|
For some reason this comment from someone else was deleted: "My first reaction to this was, "It probably has to do with tokenization. If there's a 'language' buried in here, its native alphabet is GPT-3 tokens, and the text we see is a concatenation of how it thinks those tokens map to Unicode text."
Most randomly concatenated pairs of tokens simply do not occur in any training text, because their translation to Unicode doesn't correspond to any real word. There are also combinations that do correspond to real words ("pres" + "ident" + "ial") but still never occur in training because some other tokenization is preferred to represent the same string ("president" + "ial"). Maybe DALL-E 2 is assigning some sort of isolated (as in, no bound morphemes) meaning to tokens — e.g., combinations of letters that are statistically likely to mean "bird" in some language when more letters are revealed. When a group of such tokens are combined, you get a word that's more "birdlike" than the word "bird" could ever be, because it's composed exclusively of tokens that mean "bird": tokens that, unlike "bird" itself, never describe non-birds (e.g., a Pontiac Firebird). The exact tokens it uses to achieve this aren't directly accessible to us, because all we get is poorly rendered roman text." I wonder if this is why the term for "bird" seemed to be in faux binomial nomenclature, the scientific names for animals. I assume that in the training set there were images of birds/insects with their scientific name.
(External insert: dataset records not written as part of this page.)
Lemma vsnprintf_ok m buf size fmt args out :
  0 < buf < 2 ^ 32 -> 0 <= size < 2 ^ 32 -> text fmt args = Some out -> buf + Z.of_nat (length out) < 2 ^ 32 ->
  mapped m buf (Z.min (Z.of_nat (length out) + 1) (capacity buf size)) ->
  exists m', rt_vsnprintf buf size fmt args m = Some (s32 (Z.of_nat (length out)), m') /\ printed m buf (capacity buf size) out m'.
Proof.
  intros Hb Hs Ht Hl Hr. unfold text in Ht. destruct (format_loop put_text _ _ _ _) as [[[] o]|] eqn:E; [|done]. injection Ht as ->.
  unfold rt_vsnprintf. set (cap := capacity buf size) in *. assert (Hcap : 0 <= cap /\ buf + cap < 2 ^ 32) by (unfold cap, capacity; case_bool_decide; lia).
  replace (if bool_decide (u32 (buf + size) < buf) then (2 ^ 32 - 1, 2 ^ 32 - 1 - buf) else (u32 (buf + size), size)) with (buf + cap, cap).
  2:{ unfold cap, capacity. case_bool_decide as H1; [rewrite wrap_id by lia; rewrite bool_decide_false by lia; done|].
      rewrite bool_decide_true; [f_equal; lia|]. unfold wrap. rewrite <- (Z.mod_add _ (-1)) by lia. rewrite Z.mod_small; lia. }
  destruct (proj2 (sim_format_loop m buf (buf + cap) (Z.of_nat (length out)) ltac:(lia) ltac:(lia) ltac:(lia)
    ltac:(intros x Hx; apply Hr; lia) (length fmt) fmt args) [] (Sink m buf) tt out) as ([m1 str] & E1 & Hp & Hm); [|done|lia|].
  { split; [cbn; lia|]. intros a. cbn [sk_mem length]. by rewrite bool_decide_false by lia. }
  cbn in Hp, Hm. subst str. rewrite E1.
  assert (Hend : (if bool_decide (buf + Z.of_nat (length out) < buf + cap) then stb (buf + Z.of_nat (length out)) 0 else stb (buf + cap - 1) 0) =
    stb (buf + Z.min (Z.of_nat (length out)) (cap - 1)) 0) by (case_bool_decide; f_equal; lia).
  rewrite Hend. clear Hend. case_bool_decide as Hc.
  - rewrite (bind_run _ _ m1 tt (<[buf + Z.min (Z.of_nat (length out)) (cap - 1) := 0]> m1)). 2:{ apply stb_run. rewrite Hm. case_bool_decide as Hin; [apply lookup_lt_is_Some; lia|]. apply Hr. lia. }
    eexists.
    split; [unfold mret, M_ret; do 3 f_equal; lia|]. intros a. rewrite bool_decide_true by lia. cbv zeta. destruct (decide (a = buf + Z.min (Z.of_nat (length out)) (cap - 1))) as [->|Hne].
    + by rewrite lookup_insert_eq, bool_decide_false, bool_decide_true by lia.
    + rewrite lookup_insert_ne, Hm by done. rewrite (bool_decide_false (a = _)) by done. case_bool_decide as H1; case_bool_decide as H2; done || lia.
  - eexists. munfold. split; [do 3 f_equal; lia|]. intros a. rewrite (bool_decide_false (0 < cap)) by lia. by rewrite Hm, bool_decide_false by lia.
Qed.

(** C20: rt_vsnprintf keeps to its buffer.  Whatever the format and the arguments, it leaves
    the beginning of the text in the buffer, as much as fits beside the terminating NUL,
    writes no other byte, and returns the length of the whole text; a buffer of size 0 is
    not written. *)
Theorem vsnprintf_truncates m buf size fmt args out :
  0 < buf < 2 ^ 32 -> 0 <= size < 2 ^ 32 -> text fmt args = Some out -> buf + Z.of_nat (length out) < 2 ^ 32 ->
  mapped m buf (Z.min (Z.of_nat (length out) + 1) (capacity buf size)) ->
  exists m', rt_vsnprintf buf size fmt args m = Some (s32 (Z.of_nat (length out)), m') /\ printed m buf (capacity buf size) out m'.
Proof. apply vsnprintf_ok. Qed.

(** ** Numbers *)

(** The reference: the digits of [v] in base [b], the highest first. *)
Fixpoint numeral (fuel : nat) (b v : Z) : list Z :=
  match fuel with
  | O => []
  | S fuel => if bool_decide (v < b) then [v] else numeral fuel b (v / b) ++ [v mod b]
  end.
(** The value of a list of digits. *)
Definition value_of (b : Z) (ds : list Z) : Z := foldl (fun a d => a * b + d) 0 ds.

Lemma numeral_value fuel b v : 1 < b -> 0 <= v < b ^ Z.of_nat fuel -> value_of b (numeral fuel b v) = v.
Proof.
  intros Hb. revert v. induction fuel as [|fuel IH]; intros v Hv; [cbn in *; lia|]. cbn [numeral]. case_bool_decide as H; [unfold value_of; cbn; lia|].
  unfold value_of. rewrite foldl_app. cbn [foldl]. fold (value_of b (numeral fuel b (v / b))). rewrite IH.
  - pose proof (Z.div_mod v b ltac:(lia)). lia.
  - rewrite Nat2Z.inj_succ, Z.pow_succ_r in Hv by lia. split; [apply Z.div_pos; lia|apply Z.div_lt_upper_bound; lia].
Qed.
Lemma numeral_digits fuel b v : 1 < b -> 0 <= v -> Forall (fun d => 0 <= d < b) (numeral fuel b v).
Proof.
  intros Hb. revert v. induction fuel as [|fuel IH]; intros v Hv; [constructor|]. cbn [numeral]. case_bool_decide; [repeat constructor; lia|].
  apply Forall_app. split; [apply IH; apply Z.div_pos; lia|]. repeat constructor; apply Z.mod_pos_bound; lia.
Qed.
Lemma numeral_length fuel b v : (length (numeral fuel b v) <= fuel)%nat.
Proof. revert v. induction fuel as [|fuel IH]; intros v; cbn [numeral]; [done|]. case_bool_decide; [cbn; lia|]. rewrite length_app. specialize (IH (v / b)). cbn. lia. Qed.
Lemma numeral_nonempty fuel b v : (0 < fuel)%nat -> (0 < length (numeral fuel b v))%nat.
Proof. destruct fuel; [lia|]. intros _. cbn [numeral]. case_bool_decide; [cbn; lia|]. rewrite length_app. cbn. lia. Qed.

(** The base that [divide] works with. *)
Definition radix (base : Z) : Z := if bool_decide (base = 10) then 10 else 16.
Definition digit_char (digits : list Z) (d : Z) : Z := default 0 (digits !! Z.to_nat d).

Lemma divide_eq n base : 0 <= n < 2 ^ 31 \/ - 2 ^ 31 <= n < 0 -> divide n base = (u32 n mod radix base, u32 n / radix base).
Proof.
  intros Hn. pose proof (wrap_range 32 n ltac:(lia)). unfold divide, radix. case_bool_decide; f_equal; apply swrap_id;
    lia || (split; [apply Z.le_trans with 0; [lia|apply Z.div_pos; lia]|apply Z.div_lt_upper_bound; lia]).
Qed.

Lemma digit_loop_ok fuel digits tmp num base :
  length digits = 16%nat -> (length tmp + fuel <= 16)%nat -> - 2 ^ 31 <= num < 2 ^ 31 -> num <> 0 -> u32 num < radix base ^ Z.of_nat fuel ->
  digit_loop fuel digits tmp num base = Some (tmp ++ reverse (digit_char digits <$> numeral fuel (radix base) (u32 num))).
Proof.
  intros Hd. revert tmp num. induction fuel as [|fuel IH]; intros tmp num Ht Hn H0 Hv.
  { cbn in Hv. pose proof (wrap_range 32 num ltac:(lia)). exfalso. apply H0. assert (u32 num = 0) by lia.
    destruct (decide (0 <= num)); [rewrite wrap_id in *; lia|]. unfold wrap in *. rewrite <- (Z.mod_add num 1), Z.mod_small in * by lia. lia. }
  assert (Hr : 1 < radix base <= 16) by (unfold radix; case_bool_decide; lia).
  set (v := u32 num) in *. assert (Hv0 : 0 < v < 2 ^ 32).
  { pose proof (wrap_range 32 num ltac:(lia)). unfold v. destruct (decide (u32 num = 0)) as [E|]; [|lia]. exfalso. apply H0.
    destruct (decide (0 <= num)); [rewrite wrap_id in *; lia|]. unfold wrap in *. rewrite <- (Z.mod_add num 1), Z.mod_small in E by lia. lia. }
  cbn [digit_loop]. rewrite bool_decide_true, divide_eq by lia. fold v. pose proof (Z.mod_pos_bound v (radix base) ltac:(lia)).
  assert (E : digits !! Z.to_nat (v mod radix base) = Some (digit_char digits (v mod radix base))).
  { unfold digit_char. destruct (lookup_lt_is_Some_2 digits (Z.to_nat (v mod radix base))) as [d Ed]; [lia|]. by rewrite Ed. }
  rewrite E. cbn [mbind option_bind]. rewrite bool_decide_true by lia. cbn [numeral]. case_bool_decide as Hlt.
  - assert (v / radix base = 0) as -> by (apply Z.div_small; lia). rewrite Z.mod_small by lia. destruct fuel; reflexivity.
  - assert (0 < v / radix base) by (apply Z.div_str_pos; lia).
    assert (v / radix base < 2 ^ 31) by (apply Z.div_lt_upper_bound; lia).
    assert (Eu : u32 (v / radix base) = v / radix base) by (apply wrap_id; lia).
    rewrite IH, Eu; [|rewrite length_app; cbn; lia|lia|lia|rewrite Eu; rewrite Nat2Z.inj_succ, Z.pow_succ_r in Hv by lia; apply Z.div_lt_upper_bound; lia].
    rewrite fmap_app, reverse_app, <- app_assoc. done.
Qed.

Lemma number_digits_ok digits num base :
  length digits = 16%nat -> digits !! 0%nat = Some (ch "0") -> - 2 ^ 31 <= num < 2 ^ 31 ->
  number_digits digits num base = Some (reverse (digit_char digits <$> numeral 16 (radix base) (u32 num))).
Proof.
  intros Hd Hz Hn. unfold number_digits. pose proof (wrap_range 32 num ltac:(lia)). case_bool_decide as H0.
  - subst num. destruct digits as [|d0 digits]; [done|]. injection Hz as ->. unfold radix. case_bool_decide; reflexivity.
  - rewrite digit_loop_ok; try done; cbn; try lia. unfold radix. case_bool_decide; lia.
Qed.

(** A computation that only adds the text [t] and gives [a]. *)
Definition adds {A} (c : M (list Z) A) (t : list Z) (a : A) : Prop := forall out, c out = Some (a, out ++ t).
An image labeled with the scientific name would always be an image of an animal, unlike images with the word bird in them which could be of a birdhouse, Pontiac Firebird, or someone playing golf. That would mean that in the latent space when DALLE wants to represent a bird as accurately as possible, it will use the scientific name, or a gibberish/tokenized version of the scientific name-- like someone trying to make up a name that sounds regal might say "Sir Reginard Swellington III". Even though it's not a real name it encodes into the latent space of royal-sounding names. I wonder if this could be extended to other things with very specific naming conventions. For example aircraft names: "Gruoeing B-26 Froovet" might encode into military aircraft latent space. |